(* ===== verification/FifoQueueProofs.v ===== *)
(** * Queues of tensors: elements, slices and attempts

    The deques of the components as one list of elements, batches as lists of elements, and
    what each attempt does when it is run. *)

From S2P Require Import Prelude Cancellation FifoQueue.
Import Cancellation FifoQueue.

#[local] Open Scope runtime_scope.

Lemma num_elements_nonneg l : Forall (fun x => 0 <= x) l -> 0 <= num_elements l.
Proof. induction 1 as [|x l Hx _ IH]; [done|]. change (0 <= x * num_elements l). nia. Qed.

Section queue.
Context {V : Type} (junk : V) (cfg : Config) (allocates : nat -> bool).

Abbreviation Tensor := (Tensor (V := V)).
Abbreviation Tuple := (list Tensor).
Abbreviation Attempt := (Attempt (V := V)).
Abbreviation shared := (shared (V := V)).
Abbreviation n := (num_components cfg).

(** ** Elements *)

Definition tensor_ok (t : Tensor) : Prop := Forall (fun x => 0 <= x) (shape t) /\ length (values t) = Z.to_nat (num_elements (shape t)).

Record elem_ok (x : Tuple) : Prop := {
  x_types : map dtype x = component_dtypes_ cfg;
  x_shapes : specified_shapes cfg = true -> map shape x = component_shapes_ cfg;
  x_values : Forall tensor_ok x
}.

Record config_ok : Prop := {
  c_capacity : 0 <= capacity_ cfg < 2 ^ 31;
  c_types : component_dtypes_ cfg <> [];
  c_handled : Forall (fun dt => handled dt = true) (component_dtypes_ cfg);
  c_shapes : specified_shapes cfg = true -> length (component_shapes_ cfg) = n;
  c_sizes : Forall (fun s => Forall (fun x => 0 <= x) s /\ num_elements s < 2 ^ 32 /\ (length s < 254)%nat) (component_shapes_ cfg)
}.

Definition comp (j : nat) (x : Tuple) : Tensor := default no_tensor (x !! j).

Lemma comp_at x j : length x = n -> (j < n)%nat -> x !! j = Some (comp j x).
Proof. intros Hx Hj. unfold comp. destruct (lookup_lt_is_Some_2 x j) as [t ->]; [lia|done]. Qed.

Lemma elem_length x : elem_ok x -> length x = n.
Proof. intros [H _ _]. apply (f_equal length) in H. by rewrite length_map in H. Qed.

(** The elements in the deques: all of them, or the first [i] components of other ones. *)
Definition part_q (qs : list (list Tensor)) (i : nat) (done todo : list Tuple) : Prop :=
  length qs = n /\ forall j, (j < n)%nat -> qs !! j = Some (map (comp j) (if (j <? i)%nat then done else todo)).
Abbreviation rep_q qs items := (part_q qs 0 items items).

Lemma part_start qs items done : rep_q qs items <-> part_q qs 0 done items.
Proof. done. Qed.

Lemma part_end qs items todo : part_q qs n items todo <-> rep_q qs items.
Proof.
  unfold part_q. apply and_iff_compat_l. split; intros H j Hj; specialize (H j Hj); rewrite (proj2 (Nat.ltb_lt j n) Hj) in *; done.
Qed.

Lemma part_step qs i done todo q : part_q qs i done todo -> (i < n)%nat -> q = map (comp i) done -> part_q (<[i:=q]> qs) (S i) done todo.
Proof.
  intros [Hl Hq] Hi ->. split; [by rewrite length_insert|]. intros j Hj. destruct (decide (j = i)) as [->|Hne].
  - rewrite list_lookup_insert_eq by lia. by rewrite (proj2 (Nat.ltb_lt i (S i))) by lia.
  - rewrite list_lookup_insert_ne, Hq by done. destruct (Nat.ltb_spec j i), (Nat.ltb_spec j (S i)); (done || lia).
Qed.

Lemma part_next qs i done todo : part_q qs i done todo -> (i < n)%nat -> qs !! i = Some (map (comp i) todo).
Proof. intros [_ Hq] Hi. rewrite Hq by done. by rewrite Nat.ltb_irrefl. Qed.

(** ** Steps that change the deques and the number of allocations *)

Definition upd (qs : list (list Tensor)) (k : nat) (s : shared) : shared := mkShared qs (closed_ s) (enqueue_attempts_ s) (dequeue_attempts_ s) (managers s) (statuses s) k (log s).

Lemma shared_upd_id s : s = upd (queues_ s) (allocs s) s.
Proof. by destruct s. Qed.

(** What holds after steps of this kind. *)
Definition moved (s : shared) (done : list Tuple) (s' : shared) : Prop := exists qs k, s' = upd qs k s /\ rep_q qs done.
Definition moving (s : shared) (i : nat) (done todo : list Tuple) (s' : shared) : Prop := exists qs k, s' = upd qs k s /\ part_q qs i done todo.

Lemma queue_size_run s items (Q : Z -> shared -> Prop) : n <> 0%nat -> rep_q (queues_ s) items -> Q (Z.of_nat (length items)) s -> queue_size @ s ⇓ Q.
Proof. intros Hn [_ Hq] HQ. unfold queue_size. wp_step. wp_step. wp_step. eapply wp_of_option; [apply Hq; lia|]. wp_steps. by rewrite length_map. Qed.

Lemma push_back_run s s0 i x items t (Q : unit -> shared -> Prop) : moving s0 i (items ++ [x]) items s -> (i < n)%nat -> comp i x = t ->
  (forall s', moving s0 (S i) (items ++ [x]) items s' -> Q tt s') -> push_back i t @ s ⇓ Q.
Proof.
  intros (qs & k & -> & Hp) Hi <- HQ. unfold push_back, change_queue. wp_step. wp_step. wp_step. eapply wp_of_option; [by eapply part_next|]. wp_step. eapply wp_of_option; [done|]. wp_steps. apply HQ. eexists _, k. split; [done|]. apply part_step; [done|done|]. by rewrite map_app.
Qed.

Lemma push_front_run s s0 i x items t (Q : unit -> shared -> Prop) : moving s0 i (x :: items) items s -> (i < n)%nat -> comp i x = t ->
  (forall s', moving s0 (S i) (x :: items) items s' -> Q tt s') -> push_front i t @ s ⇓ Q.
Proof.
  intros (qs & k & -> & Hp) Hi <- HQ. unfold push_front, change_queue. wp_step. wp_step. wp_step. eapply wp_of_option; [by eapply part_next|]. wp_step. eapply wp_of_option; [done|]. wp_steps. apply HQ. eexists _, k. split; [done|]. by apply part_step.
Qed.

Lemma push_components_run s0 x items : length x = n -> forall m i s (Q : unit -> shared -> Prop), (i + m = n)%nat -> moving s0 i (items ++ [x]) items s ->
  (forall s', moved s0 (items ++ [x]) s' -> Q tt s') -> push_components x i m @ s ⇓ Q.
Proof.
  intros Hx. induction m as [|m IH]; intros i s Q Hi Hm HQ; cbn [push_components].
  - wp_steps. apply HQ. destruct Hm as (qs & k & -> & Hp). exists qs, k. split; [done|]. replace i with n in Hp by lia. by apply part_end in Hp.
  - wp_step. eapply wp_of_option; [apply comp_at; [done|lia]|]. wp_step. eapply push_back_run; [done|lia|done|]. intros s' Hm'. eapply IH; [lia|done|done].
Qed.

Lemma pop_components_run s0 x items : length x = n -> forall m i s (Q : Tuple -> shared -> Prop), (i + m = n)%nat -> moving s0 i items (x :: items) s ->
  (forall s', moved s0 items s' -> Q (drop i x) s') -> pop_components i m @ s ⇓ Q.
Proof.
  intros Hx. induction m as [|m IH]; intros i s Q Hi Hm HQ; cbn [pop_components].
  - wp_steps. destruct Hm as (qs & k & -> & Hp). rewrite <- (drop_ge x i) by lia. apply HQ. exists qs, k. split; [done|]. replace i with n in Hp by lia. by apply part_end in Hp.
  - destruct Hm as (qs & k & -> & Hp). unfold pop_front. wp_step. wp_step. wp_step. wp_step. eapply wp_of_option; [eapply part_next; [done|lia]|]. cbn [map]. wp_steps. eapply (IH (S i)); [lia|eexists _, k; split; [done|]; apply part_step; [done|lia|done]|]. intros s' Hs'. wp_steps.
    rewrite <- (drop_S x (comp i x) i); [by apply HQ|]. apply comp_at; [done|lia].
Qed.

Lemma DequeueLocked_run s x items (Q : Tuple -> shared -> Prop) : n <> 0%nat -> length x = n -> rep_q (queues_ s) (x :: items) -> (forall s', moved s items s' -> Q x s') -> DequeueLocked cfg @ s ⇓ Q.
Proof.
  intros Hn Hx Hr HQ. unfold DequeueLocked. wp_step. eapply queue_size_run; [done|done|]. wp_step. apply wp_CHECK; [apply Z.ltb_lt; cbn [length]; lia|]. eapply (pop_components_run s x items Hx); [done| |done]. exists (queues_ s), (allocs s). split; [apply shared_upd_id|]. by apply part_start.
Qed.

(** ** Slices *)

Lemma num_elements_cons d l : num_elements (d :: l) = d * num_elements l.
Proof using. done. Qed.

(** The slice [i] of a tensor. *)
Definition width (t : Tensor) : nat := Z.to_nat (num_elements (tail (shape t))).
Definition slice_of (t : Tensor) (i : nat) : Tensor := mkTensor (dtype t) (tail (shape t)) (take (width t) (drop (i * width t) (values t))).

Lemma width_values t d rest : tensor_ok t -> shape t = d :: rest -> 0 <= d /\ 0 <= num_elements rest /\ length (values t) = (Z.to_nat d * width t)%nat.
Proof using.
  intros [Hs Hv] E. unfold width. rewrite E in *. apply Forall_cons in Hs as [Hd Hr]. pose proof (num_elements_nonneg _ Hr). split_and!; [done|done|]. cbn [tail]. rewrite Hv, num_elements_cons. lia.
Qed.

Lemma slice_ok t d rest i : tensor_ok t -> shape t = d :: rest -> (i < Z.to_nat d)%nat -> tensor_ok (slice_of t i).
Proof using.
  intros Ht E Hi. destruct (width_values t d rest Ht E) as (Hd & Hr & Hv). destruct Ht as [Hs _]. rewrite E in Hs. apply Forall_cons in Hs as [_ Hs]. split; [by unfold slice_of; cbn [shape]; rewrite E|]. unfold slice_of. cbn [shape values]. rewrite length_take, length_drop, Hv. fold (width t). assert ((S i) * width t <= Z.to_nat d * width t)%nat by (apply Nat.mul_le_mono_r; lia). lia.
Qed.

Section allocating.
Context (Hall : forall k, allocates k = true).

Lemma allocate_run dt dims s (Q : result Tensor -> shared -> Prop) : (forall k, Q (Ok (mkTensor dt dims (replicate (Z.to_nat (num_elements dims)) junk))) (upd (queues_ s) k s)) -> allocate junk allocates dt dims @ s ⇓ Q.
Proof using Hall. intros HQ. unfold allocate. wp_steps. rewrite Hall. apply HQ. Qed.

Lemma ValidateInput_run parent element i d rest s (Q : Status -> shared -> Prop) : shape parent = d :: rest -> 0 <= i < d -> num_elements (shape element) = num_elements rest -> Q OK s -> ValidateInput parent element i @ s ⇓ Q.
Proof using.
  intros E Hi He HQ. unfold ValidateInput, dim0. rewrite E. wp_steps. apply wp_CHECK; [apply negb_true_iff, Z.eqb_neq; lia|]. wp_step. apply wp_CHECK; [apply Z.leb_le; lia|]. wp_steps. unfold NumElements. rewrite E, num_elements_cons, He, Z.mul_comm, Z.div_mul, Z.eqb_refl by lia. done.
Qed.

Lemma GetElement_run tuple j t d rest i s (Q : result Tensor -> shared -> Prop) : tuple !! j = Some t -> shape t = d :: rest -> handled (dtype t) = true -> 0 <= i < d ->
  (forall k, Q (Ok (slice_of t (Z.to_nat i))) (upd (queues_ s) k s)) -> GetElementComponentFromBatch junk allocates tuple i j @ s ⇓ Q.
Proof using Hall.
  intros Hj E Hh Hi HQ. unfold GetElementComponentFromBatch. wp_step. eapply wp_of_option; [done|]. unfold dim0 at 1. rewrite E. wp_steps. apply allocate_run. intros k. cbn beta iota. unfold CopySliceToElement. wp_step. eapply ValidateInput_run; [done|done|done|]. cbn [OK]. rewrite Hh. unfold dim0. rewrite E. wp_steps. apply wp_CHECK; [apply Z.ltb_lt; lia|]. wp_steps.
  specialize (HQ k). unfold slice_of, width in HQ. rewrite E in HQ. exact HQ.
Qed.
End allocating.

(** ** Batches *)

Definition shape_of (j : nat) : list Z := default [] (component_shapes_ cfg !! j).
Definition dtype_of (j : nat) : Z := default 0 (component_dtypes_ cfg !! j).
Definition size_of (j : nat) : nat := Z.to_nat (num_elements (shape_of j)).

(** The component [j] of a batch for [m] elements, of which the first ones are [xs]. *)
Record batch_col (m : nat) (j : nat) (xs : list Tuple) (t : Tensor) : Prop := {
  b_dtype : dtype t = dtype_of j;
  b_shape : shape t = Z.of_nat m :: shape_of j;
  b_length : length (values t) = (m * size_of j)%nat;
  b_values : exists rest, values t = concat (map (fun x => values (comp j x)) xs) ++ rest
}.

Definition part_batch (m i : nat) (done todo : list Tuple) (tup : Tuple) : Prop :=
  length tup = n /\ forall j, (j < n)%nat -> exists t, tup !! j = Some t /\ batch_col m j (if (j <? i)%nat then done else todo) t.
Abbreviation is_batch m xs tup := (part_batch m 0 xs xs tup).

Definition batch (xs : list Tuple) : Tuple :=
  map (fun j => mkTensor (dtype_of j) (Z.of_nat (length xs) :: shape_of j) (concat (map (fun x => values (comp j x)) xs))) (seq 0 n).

---*---

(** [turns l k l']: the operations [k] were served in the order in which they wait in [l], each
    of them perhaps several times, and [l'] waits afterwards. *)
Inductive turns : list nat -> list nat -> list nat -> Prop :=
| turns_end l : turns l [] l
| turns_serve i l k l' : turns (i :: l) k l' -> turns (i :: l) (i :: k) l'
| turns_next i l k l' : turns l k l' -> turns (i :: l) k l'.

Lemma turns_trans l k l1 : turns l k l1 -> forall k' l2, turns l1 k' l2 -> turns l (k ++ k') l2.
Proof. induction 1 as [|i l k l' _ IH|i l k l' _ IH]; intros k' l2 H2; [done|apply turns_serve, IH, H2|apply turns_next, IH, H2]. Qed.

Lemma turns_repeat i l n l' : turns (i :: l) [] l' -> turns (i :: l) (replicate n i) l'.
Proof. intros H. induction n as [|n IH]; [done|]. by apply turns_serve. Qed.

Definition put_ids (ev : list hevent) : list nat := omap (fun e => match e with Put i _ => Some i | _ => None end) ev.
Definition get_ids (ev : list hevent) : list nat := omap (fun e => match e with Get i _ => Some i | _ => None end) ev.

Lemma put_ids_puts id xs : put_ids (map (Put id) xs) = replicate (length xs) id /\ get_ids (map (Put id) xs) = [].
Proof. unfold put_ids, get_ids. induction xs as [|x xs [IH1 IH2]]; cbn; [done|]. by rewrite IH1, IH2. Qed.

---*---

**Task**
What you give back should be only the lines of the records above, starting at the line with "Definition shape_of (j" and ending at the line with "map (fun j =>", restated word for word.

**Your solution**
Definition shape_of (j : nat) : list Z := default [] (component_shapes_ cfg !! j).
Definition dtype_of (j : nat) : Z := default 0 (component_dtypes_ cfg !! j).
Definition size_of (j : nat) : nat := Z.to_nat (num_elements (shape_of j)).

(** The component [j] of a batch for [m] elements, of which the first ones are [xs]. *)
Record batch_col (m : nat) (j : nat) (xs : list Tuple) (t : Tensor) : Prop := {
  b_dtype : dtype t = dtype_of j;
  b_shape : shape t = Z.of_nat m :: shape_of j;
  b_length : length (values t) = (m * size_of j)%nat;
  b_values : exists rest, values t = concat (map (fun x => values (comp j x)) xs) ++ rest
}.

Definition part_batch (m i : nat) (done todo : list Tuple) (tup : Tuple) : Prop :=
  length tup = n /\ forall j, (j < n)%nat -> exists t, tup !! j = Some t /\ batch_col m j (if (j <? i)%nat then done else todo) t.
Abbreviation is_batch m xs tup := (part_batch m 0 xs xs tup).

Definition batch (xs : list Tuple) : Tuple :=
  map (fun j => mkTensor (dtype_of j) (Z.of_nat (length xs) :: shape_of j) (concat (map (fun x => values (comp j x)) xs))) (seq 0 n).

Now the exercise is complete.